А что же Тургенев? Какие слова находит для него мемуарист? Самые добрые. О Тургеневе Григорович пишет в тоне панегирическом, перечисляя одно за другим все его достоинства, как-то (иду по порядку): сердечная доброта и мягкость, бескорыстие, терпимость к критике, снисходительность к другим при строгости к себе, умение общаться с молодежью, привлекаемой к нему его художественным талантом, а вовсе не популизмом (“желанием популярничать”)... Тургенев под пером Григоровича — человек всецело положительный, если и имеющий недостатки, то такие, как чрезмерная мягкость и слабость характера, что, однако, проявлялось только в житейском поведении, а не при создании литературных произведений и что не помешало ему порвать с лицом, “с которым прежде находился он на приятельской ноге” (имеется в виду Некрасов. — И. Ч.).

Самое поразительное, что точно такой “список” достоинств Тургенева приводит в очерке о нем американец Генри Джеймс, считавший русского писателя “лучшим из людей”38.

 

Иного мнения была о Тургеневе Авдотья Панаева, в записках которой Иван Сергеевич приобретает карикатурные черты. Ее “обвинения” против него порой вызывают недоумение: поощрял карточную игру Некрасова, отвергал вкупе с Боткиным “человеческие чувства в русском народе”, не хотел писать “для русского читателя”...39 Григорович проходит мимо этих смехотворных обвинений, заостряя внимание на главных характерологических чертах личности Тургенева.

Правда, два “навета” Панаевой (естественно, ее не называя) он не оставляет без внимания.

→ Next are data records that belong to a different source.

Lemma reach_f3 : reach f3.
Proof. apply reach_step; [apply DaemonTheorems.reach_fs_d2|vm_compute; done]. Qed.

Lemma up_cenv : reachable_daemon cenv cst.
Proof. done. Qed.

Lemma good_w0 : good cst w0.
Proof. split_and!; [done|apply DaemonTheorems.reach_fs_d2|split; by vm_compute]. Qed.

Lemma good_w3 : good cst w3.
Proof. split_and!; [done|apply reach_f3|split; by vm_compute]. Qed.

Lemma below_keys q : is_Some (files w0 ("keys" :: q)) → q ∈ [[]; ["aws"]; ["aws"; "id"]].
Proof.
  set (n := λ p, default (MemFS.root (fs d2)) (at_path (MemFS.root (fs d2)) p)).
  assert (MemFS.Children (n []) !! "keys" = Some (n ["keys"])) as H1 by (vm_compute; done).
  assert (MemFS.Children (n ["keys"]) = {["aws" := n ["keys"; "aws"]]}) as H2
    by (vm_compute; done).
  assert (MemFS.Children (n ["keys"; "aws"]) = {["id" := n ["keys"; "aws"; "id"]]}) as H3
    by (vm_compute; done).
  assert (MemFS.Children (n ["keys"; "aws"; "id"]) = ∅) as H4 by (vm_compute; done).
  unfold files, view. change (MemFS.root (fs (dmn w0))) with (n []). intros Hq.
  rewrite view_node_cons, H1 in Hq. cbn [mbind option_bind] in Hq.
  destruct q as [|k q]; [left|]. rewrite view_node_cons, H2 in Hq.
  destruct (decide ("aws" = k)) as [<-|Hk];
    [|rewrite lookup_singleton_ne in Hq by done; by destruct Hq].
  rewrite lookup_singleton_eq in Hq. cbn [mbind option_bind] in Hq.
  destruct q as [|k q]; [right; left|]. rewrite view_node_cons, H3 in Hq.
  destruct (decide ("id" = k)) as [<-|Hk];
    [|rewrite lookup_singleton_ne in Hq by done; by destruct Hq].
  rewrite lookup_singleton_eq in Hq. cbn [mbind option_bind] in Hq.
  destruct q as [|k q]; [do 2 right; left|]. rewrite view_node_cons, H4, lookup_empty in Hq.
  by destruct Hq.
Qed.

Lemma nothing_below (w : World (G:=toy_git)) k q :
  MemFS.Children (MemFS.root (fs (dmn w))) !! k = None → files w (k :: q) = None.
Proof. intros Hk. unfold files, view. by rewrite view_node_cons, Hk. Qed.

Lemma copyable_keys : copyable w0 ["keys"] ["old"] 5.
Proof.
  split.
  - vm_compute. by eexists.
  - intros q. apply nothing_below. vm_compute. done.
  - done.
  - split; (constructor; [|constructor]); split; vm_compute; done.
  - split; intros [t Ht]; discriminate Ht.
  - intros q Hq. apply below_keys in Hq. set_unfold.
    destruct Hq as [->|[->|[->|[]]]]; repeat constructor; vm_compute; done.
  - intros q Hq. apply below_keys in Hq. set_unfold.
    destruct Hq as [->|[->|[->|[]]]]; simpl; lia.
Qed.

Lemma mv_moves_tree_witness :
  ∃ w', runMV hmac id cenv cst 5 ["fs:/keys"; "old"] w0 = Some (Ok tt, w') ∧
    files w' ["old"; "aws"; "id"] = Some (EFile (of_string "A")) ∧
    files w' ["keys"; "aws"; "id"] = None.
Proof.
  destruct (mv_moves_tree hmac id cenv cst "fs:/keys" "old" ["keys"] ["old"] 5 w0)
    as (r & w' & Hx & _ & Hr);
    [exact up_cenv|exact good_w0|vm_compute; done..|exact copyable_keys|].
  assert (is_ok (from_option fst (Err MissingCommand)
    (runMV hmac id cenv cst 5 ["fs:/keys"; "old"] w0)) = true) as Hok by (vm_compute; done).
  rewrite Hx in Hok. destruct r as [[]|]; [|done]. exists w'. split; [done|].
  destruct Hr as (Hnew & Hold & _). split.
  - etrans; [exact (Hnew ["aws"; "id"])|]. vm_compute. done.
  - exact (Hold ["aws"; "id"]).
Defined.

Lemma mv_into_itself_witness :
  ¬ ∃ fuel r, runMV hmac id cenv cst fuel ["e"; "e/f"] w3 = Some r.
Proof.
  intros (fuel & r & Hr). assert (runMV hmac id cenv cst fuel ["e"; "e/f"] w3 = None) as Hn.
  { apply (mv_into_itself hmac id cenv cst "e" "e/f" ["e"] "f" w3);
      [exact up_cenv|exact good_w3|vm_compute; done..| | | |].
    - repeat constructor; vm_compute; done.
    - vm_compute. done.
    - vm_compute. done.
    - intros k q. unfold files, view.
      set (n := default (MemFS.root f3) (MemFS.Children (MemFS.root f3) !! "e")).
      assert (MemFS.Children (MemFS.root f3) !! "e" = Some n) as H1 by (vm_compute; done).
      assert (MemFS.Children n = ∅) as H2 by (vm_compute; done).
      change (MemFS.root (fs (dmn w3))) with (MemFS.root f3).
      rewrite <- app_comm_cons, view_node_cons, H1. cbn [mbind option_bind app].
      by rewrite view_node_cons, H2, lookup_empty. }
  congruence.
Defined.

(** After moving [binary] into [keys]. *)
Definition w4 : World (G:=toy_git) :=
  from_option snd w0 (runMV hmac id cenv cst 0 ["/tmp/k.bin"; "keys"] w0).

Lemma mv_host_file_witness :
  runMV hmac id cenv cst 0 ["/tmp/k.bin"; "keys"] w0 = Some (Ok tt, w4) ∧
  host w4 !! "/tmp/k.bin" = None ∧ of_string (coerce binary) ≠ of_string binary.
Proof.
  assert (runMV hmac id cenv cst 0 ["/tmp/k.bin"; "keys"] w0 = Some (Ok tt, w4)) as Hx
    by (vm_compute; reflexivity).
  split; [exact Hx|].
  destruct (mv_host_file hmac id cenv cst "/tmp/k.bin" "keys" binary 0 w0 tt w4)
    as (Hgone & _ & Hsame);
    [exact up_cenv|exact good_w0|vm_compute; reflexivity..|exact Hx|].
  split; [exact Hgone|]. intros He. apply Hsame in He. vm_compute in He. discriminate He.
Defined.

End CliTheorems.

В записках Авдотьи Яковлевны постоянно упоминается о денежных просьбах Тургенева к Некрасову, об авансах, даваемых ему редактором журнала, о щедрости, с которой тот платил писателю и другу. Григорович же говорит о щедрости Тургенева, продавшего Некрасову издание “Записок охотника” за тысячу рублей и радостно воспринявшего весть о том, что тот перепродал его за две с половиной тысячи, то есть нажил на нем полторы тысячи40. И еще одно: у Панаевой много говорится о едких и комических замечаниях Тургенева по поводу приятелей, иногда принимавших вид эпиграммы. Григорович, сам любивший съязвить и, как мы помним, охарактеризованный Панаевой как тот, кто рассказывает “бывалые и небывалые сцены о каждом своем знакомом”, защищая Тургенева, приводит в своих мемуарах примеры эпиграмм Пушкина и Тютчева, направленных на близких друзей, и под конец не может сдержать восклицания: “Кто же в этом не грешен?” 41

В противовес всем тургеневским недоброжелателям — и в первую очередь Панаевой — мемуарист рисует портрет если не “лучшего из людей”, то точно человека очень хорошего. Именно Тургенев, по мысли Григоровича, мог бы быть объединителем тогдашних литературных сил. “С его большим умом, разносторонним образованием, тонким эстетическим чувством, широтой и свободой мысли, Тургенев мог бы быть... центром литературного кружка”. Однако мемуарист видит и то, что Тургеневу для практического дела недостает “твердости, выдержки, энергии, необходимых условий в руководителе”42.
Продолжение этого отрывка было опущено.